[Collected data entries]

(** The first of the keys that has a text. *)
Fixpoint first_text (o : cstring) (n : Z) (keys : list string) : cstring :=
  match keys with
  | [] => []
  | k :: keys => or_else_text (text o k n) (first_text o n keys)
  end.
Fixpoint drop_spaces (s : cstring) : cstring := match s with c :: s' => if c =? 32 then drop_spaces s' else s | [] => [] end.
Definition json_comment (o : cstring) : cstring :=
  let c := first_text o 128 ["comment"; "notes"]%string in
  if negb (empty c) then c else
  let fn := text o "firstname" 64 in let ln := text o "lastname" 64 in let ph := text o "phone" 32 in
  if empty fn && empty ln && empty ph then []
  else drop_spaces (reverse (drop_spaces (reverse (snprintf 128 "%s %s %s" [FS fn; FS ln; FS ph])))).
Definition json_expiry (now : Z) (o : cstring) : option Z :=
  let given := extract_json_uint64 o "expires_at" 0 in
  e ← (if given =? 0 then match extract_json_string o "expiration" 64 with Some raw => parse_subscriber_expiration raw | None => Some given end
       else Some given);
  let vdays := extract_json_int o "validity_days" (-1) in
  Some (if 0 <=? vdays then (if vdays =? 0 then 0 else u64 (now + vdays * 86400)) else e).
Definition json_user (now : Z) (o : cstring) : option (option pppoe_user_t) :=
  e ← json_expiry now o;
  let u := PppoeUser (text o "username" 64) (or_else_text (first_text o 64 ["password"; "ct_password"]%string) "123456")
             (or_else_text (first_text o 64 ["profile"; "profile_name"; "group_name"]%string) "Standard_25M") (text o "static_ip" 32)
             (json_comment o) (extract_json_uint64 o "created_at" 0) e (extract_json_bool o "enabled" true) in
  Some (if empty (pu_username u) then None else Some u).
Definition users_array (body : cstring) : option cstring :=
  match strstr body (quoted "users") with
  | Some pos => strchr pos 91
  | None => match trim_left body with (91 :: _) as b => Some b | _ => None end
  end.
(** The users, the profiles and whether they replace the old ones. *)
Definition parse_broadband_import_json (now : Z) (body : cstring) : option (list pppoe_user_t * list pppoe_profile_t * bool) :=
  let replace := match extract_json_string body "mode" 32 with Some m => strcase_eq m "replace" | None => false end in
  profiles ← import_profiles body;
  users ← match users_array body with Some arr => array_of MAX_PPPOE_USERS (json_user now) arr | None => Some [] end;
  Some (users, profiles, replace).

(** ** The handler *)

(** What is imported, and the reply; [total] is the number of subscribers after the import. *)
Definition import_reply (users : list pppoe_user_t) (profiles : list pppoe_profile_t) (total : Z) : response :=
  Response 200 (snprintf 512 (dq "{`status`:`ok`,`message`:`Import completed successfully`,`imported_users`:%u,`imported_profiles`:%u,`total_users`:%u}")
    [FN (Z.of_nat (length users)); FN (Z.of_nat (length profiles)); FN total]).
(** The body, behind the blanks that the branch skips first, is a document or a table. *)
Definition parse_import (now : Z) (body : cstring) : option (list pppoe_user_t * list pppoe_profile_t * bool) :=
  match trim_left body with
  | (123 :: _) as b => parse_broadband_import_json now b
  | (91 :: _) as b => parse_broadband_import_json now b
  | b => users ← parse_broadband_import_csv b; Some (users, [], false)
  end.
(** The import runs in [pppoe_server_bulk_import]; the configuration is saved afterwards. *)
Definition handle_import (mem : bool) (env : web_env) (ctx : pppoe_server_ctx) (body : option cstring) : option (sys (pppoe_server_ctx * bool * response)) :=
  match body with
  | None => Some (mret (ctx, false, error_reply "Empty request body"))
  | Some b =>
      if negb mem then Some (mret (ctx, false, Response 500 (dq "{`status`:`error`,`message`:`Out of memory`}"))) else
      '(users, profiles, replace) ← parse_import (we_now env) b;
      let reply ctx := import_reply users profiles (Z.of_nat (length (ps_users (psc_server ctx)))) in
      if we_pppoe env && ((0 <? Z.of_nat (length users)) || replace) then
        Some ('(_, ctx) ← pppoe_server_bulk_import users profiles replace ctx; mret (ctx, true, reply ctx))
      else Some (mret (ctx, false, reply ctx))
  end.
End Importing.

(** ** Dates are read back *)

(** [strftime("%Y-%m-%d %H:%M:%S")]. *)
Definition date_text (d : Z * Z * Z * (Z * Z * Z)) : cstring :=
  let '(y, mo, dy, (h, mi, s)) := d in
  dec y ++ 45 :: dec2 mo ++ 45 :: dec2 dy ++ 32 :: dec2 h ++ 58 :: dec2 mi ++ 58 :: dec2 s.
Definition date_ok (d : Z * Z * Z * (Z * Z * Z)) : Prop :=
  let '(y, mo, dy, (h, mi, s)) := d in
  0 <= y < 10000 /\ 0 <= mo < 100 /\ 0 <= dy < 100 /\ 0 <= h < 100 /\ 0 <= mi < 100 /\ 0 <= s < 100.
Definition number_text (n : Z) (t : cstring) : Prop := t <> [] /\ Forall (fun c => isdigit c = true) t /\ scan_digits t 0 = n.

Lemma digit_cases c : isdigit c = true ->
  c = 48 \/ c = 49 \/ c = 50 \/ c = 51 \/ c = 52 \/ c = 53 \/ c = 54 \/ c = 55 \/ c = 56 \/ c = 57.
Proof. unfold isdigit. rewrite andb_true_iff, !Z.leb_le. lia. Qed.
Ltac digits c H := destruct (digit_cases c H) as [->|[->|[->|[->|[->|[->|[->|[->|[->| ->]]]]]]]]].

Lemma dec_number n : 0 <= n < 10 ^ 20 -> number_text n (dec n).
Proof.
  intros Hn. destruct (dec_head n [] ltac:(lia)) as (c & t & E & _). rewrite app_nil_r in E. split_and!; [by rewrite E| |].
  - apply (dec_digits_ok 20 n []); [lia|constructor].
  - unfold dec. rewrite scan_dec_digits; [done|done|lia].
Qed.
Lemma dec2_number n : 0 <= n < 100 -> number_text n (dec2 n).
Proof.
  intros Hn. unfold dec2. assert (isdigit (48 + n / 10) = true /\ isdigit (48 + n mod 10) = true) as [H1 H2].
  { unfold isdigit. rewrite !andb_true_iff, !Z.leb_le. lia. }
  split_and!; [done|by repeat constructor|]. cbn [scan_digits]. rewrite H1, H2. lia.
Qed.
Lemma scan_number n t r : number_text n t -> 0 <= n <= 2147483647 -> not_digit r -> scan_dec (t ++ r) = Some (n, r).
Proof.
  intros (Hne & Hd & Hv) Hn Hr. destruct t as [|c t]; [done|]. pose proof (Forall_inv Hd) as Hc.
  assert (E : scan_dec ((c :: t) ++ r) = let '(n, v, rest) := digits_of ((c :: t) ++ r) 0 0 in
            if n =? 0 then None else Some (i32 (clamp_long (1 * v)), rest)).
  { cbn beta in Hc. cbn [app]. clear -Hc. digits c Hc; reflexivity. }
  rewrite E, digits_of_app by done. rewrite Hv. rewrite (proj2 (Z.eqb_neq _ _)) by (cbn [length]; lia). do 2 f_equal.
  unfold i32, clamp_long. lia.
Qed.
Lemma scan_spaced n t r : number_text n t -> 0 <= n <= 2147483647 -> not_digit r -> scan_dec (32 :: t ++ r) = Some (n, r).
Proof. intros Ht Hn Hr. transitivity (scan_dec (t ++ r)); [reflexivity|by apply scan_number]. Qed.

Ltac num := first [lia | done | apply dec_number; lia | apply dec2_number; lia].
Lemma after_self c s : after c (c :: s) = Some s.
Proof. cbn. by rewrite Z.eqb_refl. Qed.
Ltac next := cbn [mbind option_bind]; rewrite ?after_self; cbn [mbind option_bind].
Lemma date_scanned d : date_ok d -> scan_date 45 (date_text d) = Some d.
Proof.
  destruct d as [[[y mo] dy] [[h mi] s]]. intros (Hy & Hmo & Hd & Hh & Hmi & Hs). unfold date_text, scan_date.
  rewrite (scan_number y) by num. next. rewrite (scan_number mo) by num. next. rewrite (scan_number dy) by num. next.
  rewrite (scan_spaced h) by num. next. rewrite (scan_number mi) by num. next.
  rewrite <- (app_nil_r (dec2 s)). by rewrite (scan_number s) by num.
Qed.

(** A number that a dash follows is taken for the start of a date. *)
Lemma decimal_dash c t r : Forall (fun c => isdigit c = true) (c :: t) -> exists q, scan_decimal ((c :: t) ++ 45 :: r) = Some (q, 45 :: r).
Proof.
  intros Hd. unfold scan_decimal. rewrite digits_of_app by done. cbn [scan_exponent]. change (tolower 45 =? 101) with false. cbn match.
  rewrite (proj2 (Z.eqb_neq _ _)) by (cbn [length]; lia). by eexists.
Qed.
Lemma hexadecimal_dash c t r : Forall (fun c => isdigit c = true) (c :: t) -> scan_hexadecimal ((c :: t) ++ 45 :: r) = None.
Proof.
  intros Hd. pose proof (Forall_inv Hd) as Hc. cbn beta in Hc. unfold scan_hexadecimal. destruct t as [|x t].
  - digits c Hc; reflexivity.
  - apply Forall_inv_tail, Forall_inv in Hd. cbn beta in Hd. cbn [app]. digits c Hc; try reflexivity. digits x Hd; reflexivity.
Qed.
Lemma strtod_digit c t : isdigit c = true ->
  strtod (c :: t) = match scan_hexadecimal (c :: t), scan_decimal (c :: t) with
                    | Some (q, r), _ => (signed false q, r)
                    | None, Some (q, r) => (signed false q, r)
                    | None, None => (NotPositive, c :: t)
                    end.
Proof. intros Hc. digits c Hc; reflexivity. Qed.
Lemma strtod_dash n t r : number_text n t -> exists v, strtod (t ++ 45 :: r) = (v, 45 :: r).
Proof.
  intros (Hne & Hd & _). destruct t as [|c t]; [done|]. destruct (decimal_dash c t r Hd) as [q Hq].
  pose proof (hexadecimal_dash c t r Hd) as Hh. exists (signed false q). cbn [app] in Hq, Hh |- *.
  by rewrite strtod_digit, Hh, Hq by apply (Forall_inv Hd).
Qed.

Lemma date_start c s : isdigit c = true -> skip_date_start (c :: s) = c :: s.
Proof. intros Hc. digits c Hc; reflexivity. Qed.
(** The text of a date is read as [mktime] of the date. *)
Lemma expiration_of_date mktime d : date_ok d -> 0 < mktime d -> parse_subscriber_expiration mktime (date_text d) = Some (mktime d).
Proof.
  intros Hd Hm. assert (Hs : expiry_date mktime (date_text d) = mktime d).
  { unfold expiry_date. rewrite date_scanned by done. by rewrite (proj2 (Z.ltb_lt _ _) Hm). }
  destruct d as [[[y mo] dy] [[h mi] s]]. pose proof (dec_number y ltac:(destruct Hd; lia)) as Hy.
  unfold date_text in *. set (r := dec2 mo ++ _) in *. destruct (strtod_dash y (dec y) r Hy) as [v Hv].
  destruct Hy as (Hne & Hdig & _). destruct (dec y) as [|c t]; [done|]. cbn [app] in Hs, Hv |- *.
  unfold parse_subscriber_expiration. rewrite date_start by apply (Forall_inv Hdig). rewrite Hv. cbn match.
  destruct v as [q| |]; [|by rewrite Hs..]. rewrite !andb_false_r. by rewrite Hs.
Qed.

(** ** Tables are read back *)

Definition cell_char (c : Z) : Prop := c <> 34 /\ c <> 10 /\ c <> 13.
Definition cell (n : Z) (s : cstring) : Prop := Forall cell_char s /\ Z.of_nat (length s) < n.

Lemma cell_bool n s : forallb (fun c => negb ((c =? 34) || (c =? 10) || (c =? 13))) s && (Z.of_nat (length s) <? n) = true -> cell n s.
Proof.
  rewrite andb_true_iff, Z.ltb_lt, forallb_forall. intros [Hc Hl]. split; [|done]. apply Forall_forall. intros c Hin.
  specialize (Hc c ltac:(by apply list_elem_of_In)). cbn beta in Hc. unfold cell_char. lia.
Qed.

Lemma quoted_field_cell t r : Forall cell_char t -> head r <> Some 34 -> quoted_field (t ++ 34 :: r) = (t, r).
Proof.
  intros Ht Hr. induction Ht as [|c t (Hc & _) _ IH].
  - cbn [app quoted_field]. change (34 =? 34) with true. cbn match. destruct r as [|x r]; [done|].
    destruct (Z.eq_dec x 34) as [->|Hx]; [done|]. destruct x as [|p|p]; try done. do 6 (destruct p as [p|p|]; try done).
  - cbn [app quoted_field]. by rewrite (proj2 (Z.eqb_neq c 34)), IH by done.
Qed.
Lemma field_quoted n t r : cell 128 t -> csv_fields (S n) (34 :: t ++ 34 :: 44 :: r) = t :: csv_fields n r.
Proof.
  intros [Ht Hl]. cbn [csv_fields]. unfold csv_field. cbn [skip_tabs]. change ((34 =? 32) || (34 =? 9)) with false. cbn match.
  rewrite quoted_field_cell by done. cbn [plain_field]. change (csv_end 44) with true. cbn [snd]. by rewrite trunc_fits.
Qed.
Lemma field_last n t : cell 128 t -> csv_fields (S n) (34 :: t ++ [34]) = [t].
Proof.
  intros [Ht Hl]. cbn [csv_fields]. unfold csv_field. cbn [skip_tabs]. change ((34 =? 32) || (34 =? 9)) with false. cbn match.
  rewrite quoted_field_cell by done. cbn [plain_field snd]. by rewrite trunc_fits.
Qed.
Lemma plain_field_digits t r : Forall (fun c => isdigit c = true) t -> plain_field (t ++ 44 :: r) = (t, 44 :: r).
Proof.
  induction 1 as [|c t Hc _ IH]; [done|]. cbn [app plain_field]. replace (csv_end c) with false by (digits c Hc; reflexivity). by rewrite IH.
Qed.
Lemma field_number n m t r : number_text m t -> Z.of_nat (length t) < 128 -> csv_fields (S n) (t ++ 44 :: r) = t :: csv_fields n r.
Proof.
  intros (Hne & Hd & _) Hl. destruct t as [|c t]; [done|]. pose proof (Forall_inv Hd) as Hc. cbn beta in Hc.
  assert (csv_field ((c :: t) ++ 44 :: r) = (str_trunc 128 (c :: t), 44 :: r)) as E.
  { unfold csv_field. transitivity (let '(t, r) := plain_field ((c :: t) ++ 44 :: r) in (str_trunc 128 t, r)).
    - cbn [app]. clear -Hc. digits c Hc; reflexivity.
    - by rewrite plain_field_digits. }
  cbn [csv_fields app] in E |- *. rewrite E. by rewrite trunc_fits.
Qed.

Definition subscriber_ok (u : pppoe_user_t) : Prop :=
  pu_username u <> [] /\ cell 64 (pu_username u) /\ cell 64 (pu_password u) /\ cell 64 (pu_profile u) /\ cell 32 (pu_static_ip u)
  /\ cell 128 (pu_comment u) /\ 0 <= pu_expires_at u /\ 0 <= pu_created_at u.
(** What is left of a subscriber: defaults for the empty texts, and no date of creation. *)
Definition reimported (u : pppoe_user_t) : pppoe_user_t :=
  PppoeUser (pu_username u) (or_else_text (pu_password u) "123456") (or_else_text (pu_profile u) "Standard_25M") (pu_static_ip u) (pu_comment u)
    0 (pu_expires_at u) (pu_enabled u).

What this task involves — Output each line of the records above exactly, beginning at the first, and stop once the line containing "Definition json_comment (o" has been output.

Your solution —
(** The first of the keys that has a text. *)
Fixpoint first_text (o : cstring) (n : Z) (keys : list string) : cstring :=
  match keys with
  | [] => []
  | k :: keys => or_else_text (text o k n) (first_text o n keys)
  end.
Fixpoint drop_spaces (s : cstring) : cstring := match s with c :: s' => if c =? 32 then drop_spaces s' else s | [] => [] end.
Definition json_comment (o : cstring) : cstring :=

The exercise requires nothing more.